• **Problem statement**: Only one stretch of the records below is wanted: the lines from the one holding "string of two" through the one holding "rule__other_rules (yield_from (of_list". Return it exactly, both ends included.

• **Given data**:

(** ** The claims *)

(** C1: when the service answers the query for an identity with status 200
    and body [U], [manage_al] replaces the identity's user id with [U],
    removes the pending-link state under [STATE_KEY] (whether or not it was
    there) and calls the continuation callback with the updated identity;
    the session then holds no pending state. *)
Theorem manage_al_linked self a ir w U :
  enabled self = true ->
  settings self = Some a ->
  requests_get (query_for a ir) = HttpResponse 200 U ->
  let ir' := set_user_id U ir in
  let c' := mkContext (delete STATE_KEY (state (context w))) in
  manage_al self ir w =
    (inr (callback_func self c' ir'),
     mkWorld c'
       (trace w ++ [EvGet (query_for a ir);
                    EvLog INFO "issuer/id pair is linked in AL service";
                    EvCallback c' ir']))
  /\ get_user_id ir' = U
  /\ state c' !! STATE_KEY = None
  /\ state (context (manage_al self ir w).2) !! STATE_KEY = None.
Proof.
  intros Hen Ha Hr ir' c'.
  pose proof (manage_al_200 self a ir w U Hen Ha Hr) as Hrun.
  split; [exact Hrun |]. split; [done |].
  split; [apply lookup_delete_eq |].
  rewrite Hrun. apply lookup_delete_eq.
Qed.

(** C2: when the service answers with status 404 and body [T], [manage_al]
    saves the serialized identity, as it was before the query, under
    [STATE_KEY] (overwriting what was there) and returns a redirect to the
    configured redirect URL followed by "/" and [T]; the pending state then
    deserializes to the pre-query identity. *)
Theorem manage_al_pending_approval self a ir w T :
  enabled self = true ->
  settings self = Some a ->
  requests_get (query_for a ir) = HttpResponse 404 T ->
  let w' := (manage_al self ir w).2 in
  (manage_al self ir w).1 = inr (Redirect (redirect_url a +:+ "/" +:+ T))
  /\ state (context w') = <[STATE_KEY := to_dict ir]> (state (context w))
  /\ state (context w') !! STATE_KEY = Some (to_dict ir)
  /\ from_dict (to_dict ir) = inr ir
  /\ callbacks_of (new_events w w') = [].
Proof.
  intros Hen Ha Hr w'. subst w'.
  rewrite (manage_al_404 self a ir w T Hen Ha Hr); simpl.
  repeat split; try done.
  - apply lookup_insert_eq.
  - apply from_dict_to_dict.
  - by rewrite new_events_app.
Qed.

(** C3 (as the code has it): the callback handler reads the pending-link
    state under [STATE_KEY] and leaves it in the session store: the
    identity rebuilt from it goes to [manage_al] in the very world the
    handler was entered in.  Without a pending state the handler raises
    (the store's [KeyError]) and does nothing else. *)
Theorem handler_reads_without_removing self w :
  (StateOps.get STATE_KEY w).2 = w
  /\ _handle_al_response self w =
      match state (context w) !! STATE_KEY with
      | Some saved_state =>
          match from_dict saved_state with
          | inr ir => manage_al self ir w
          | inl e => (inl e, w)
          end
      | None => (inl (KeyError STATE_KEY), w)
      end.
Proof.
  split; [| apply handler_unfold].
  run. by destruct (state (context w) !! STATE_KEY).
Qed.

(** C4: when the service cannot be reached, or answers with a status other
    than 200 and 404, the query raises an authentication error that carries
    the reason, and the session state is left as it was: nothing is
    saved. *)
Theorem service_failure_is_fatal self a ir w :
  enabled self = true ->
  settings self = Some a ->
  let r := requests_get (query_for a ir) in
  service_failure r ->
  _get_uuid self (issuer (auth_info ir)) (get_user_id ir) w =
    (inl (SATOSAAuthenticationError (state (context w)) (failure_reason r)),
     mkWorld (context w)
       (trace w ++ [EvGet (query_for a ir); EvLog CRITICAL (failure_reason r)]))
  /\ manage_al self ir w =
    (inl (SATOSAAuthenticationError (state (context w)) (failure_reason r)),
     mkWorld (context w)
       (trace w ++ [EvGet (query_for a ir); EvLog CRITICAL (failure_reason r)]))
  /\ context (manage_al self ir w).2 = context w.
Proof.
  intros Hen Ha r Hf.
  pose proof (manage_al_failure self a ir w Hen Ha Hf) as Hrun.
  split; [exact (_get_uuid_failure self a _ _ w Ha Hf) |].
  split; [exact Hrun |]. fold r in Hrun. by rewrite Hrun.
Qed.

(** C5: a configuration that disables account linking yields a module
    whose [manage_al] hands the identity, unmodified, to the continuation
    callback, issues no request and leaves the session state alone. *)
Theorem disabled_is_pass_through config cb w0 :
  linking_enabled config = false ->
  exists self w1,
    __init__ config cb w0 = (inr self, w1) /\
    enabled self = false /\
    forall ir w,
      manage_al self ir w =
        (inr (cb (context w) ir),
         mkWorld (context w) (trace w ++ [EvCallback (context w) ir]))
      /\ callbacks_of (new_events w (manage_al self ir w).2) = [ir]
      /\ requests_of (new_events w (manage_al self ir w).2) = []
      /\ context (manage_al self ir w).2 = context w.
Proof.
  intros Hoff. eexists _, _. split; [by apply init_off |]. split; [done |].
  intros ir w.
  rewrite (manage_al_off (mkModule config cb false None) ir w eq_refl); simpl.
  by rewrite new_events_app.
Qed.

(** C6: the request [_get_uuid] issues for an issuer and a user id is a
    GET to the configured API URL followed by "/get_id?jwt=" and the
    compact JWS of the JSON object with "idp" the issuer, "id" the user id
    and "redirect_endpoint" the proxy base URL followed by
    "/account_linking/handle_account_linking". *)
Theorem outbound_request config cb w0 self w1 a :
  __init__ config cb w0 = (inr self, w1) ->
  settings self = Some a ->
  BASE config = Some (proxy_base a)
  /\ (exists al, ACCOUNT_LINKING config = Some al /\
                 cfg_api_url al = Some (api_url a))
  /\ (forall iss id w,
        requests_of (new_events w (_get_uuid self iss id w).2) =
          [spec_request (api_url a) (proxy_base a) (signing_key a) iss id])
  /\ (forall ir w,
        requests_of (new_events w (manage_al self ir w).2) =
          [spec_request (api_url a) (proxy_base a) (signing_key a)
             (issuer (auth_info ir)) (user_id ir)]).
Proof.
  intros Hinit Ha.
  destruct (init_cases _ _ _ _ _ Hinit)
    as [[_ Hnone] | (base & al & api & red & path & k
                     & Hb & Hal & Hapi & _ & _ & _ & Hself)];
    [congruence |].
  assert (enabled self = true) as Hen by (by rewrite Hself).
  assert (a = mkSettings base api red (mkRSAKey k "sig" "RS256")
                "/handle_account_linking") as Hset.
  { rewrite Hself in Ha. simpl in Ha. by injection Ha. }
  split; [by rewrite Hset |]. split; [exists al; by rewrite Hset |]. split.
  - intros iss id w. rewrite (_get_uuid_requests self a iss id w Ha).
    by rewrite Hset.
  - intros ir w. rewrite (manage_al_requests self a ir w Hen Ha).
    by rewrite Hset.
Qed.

...

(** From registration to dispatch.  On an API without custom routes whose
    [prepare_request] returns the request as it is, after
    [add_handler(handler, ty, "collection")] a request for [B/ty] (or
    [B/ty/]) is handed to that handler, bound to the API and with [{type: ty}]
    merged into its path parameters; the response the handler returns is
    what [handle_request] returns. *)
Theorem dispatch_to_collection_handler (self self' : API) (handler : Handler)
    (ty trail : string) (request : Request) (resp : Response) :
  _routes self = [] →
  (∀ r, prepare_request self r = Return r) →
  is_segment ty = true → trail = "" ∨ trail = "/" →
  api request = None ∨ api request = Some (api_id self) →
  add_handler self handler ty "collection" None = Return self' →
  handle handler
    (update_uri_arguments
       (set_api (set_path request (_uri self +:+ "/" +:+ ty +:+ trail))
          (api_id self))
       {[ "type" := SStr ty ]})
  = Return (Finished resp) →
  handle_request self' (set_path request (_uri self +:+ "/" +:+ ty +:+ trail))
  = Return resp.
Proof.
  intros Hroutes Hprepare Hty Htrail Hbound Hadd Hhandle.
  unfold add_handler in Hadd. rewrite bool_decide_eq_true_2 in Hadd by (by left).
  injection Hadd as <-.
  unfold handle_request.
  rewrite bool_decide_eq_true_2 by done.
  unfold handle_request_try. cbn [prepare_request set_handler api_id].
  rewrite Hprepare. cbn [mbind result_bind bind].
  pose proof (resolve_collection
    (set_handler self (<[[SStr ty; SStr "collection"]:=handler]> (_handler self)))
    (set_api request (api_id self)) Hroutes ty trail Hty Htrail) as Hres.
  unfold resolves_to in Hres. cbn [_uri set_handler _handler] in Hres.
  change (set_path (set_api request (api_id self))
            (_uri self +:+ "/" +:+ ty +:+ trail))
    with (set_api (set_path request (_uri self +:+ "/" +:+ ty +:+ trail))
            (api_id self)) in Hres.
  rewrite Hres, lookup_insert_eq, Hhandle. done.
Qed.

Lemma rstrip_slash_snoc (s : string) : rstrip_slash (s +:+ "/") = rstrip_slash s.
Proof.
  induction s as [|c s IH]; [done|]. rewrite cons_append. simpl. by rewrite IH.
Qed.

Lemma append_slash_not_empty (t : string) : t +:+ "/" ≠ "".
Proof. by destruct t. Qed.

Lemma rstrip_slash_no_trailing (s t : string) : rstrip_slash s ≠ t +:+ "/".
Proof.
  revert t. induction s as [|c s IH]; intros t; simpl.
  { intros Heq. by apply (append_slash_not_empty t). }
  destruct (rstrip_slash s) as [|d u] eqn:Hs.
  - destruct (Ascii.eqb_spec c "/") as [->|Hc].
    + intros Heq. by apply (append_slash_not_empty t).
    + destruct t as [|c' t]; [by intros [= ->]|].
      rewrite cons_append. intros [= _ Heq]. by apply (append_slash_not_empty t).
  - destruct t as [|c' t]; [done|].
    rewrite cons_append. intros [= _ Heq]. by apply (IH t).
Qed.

--

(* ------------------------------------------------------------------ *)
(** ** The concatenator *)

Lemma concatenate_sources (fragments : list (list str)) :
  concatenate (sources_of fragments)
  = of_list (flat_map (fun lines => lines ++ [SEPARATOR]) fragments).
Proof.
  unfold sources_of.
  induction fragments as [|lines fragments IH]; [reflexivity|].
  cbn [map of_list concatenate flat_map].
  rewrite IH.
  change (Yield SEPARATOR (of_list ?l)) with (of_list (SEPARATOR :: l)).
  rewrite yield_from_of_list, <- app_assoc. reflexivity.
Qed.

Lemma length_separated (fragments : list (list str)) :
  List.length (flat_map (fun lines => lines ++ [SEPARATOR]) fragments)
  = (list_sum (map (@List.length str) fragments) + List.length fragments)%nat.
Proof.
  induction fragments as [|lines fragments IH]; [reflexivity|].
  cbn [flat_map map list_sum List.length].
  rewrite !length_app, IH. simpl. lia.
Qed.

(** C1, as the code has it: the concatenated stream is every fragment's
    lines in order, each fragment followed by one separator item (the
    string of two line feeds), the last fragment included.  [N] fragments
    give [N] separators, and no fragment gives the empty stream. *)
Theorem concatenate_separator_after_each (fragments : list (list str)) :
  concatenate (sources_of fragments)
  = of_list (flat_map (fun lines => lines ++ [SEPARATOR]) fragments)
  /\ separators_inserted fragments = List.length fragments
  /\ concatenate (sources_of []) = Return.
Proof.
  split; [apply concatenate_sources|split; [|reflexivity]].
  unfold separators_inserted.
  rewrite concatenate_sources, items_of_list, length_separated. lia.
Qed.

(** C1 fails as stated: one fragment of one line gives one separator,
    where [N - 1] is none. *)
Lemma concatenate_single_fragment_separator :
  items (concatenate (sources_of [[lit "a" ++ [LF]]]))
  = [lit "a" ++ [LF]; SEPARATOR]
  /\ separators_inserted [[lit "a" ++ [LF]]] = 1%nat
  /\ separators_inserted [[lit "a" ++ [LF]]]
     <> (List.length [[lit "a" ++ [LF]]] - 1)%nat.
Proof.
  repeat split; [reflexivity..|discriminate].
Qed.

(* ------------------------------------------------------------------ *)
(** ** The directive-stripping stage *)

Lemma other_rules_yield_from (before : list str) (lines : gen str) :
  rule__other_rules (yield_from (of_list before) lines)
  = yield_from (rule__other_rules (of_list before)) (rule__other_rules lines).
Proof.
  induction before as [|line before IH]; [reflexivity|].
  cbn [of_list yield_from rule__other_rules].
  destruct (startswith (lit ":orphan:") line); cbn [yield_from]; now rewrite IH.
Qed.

• **Task result**:
    string of two line feeds), the last fragment included.  [N] fragments
    give [N] separators, and no fragment gives the empty stream. *)
Theorem concatenate_separator_after_each (fragments : list (list str)) :
  concatenate (sources_of fragments)
  = of_list (flat_map (fun lines => lines ++ [SEPARATOR]) fragments)
  /\ separators_inserted fragments = List.length fragments
  /\ concatenate (sources_of []) = Return.
Proof.
  split; [apply concatenate_sources|split; [|reflexivity]].
  unfold separators_inserted.
  rewrite concatenate_sources, items_of_list, length_separated. lia.
Qed.

(** C1 fails as stated: one fragment of one line gives one separator,
    where [N - 1] is none. *)
Lemma concatenate_single_fragment_separator :
  items (concatenate (sources_of [[lit "a" ++ [LF]]]))
  = [lit "a" ++ [LF]; SEPARATOR]
  /\ separators_inserted [[lit "a" ++ [LF]]] = 1%nat
  /\ separators_inserted [[lit "a" ++ [LF]]]
     <> (List.length [[lit "a" ++ [LF]]] - 1)%nat.
Proof.
  repeat split; [reflexivity..|discriminate].
Qed.

(* ------------------------------------------------------------------ *)
(** ** The directive-stripping stage *)

Lemma other_rules_yield_from (before : list str) (lines : gen str) :
  rule__other_rules (yield_from (of_list before) lines)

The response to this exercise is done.